#### Your objective
Find every line in the records below that holds the word "library", and copy each one.

#### Data records

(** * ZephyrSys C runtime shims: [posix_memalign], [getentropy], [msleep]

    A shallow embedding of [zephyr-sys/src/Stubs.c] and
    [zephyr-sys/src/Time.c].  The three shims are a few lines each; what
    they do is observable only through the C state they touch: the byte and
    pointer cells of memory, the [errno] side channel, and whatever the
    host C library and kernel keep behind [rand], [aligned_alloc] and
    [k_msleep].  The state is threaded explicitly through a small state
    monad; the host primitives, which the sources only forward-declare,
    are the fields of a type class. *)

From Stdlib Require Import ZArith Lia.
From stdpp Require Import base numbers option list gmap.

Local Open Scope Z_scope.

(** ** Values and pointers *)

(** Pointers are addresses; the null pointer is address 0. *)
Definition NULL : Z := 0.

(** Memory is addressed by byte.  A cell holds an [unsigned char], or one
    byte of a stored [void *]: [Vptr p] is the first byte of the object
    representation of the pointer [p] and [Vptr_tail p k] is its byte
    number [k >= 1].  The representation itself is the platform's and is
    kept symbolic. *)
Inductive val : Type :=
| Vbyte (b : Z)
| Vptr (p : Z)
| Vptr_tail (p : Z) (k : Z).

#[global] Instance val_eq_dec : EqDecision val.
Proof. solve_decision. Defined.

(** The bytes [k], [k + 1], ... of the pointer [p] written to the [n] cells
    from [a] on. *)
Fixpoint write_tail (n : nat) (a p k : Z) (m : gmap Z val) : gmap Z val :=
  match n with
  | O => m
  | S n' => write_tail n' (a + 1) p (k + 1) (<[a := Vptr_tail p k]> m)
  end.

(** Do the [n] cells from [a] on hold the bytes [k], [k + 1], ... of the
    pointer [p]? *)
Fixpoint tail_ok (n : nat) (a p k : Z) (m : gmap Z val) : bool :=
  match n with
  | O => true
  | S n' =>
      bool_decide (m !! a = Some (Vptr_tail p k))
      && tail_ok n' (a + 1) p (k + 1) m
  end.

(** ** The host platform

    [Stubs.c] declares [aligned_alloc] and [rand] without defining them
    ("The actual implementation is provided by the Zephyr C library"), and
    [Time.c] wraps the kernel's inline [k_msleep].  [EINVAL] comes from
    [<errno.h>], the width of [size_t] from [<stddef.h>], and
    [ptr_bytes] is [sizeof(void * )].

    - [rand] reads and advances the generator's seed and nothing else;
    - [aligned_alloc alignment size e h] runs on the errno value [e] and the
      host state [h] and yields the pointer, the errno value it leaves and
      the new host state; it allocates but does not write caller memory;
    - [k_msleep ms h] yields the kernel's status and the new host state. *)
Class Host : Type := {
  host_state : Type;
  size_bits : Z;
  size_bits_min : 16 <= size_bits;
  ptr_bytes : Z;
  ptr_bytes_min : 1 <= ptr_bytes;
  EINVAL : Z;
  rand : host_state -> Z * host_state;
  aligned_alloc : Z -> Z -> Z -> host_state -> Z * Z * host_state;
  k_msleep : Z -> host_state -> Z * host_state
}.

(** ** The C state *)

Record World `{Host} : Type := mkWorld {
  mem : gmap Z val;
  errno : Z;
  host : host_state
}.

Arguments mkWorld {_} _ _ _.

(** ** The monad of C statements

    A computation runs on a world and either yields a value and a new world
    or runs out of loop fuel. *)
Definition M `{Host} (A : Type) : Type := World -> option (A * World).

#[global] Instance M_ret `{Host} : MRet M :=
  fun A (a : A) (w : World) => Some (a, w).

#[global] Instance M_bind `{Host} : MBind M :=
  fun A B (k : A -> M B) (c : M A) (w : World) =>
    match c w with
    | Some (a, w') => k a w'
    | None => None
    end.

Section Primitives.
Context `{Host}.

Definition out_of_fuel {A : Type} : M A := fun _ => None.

#### Answer box
    host C library and kernel keep behind [rand], [aligned_alloc] and
    ("The actual implementation is provided by the Zephyr C library"), and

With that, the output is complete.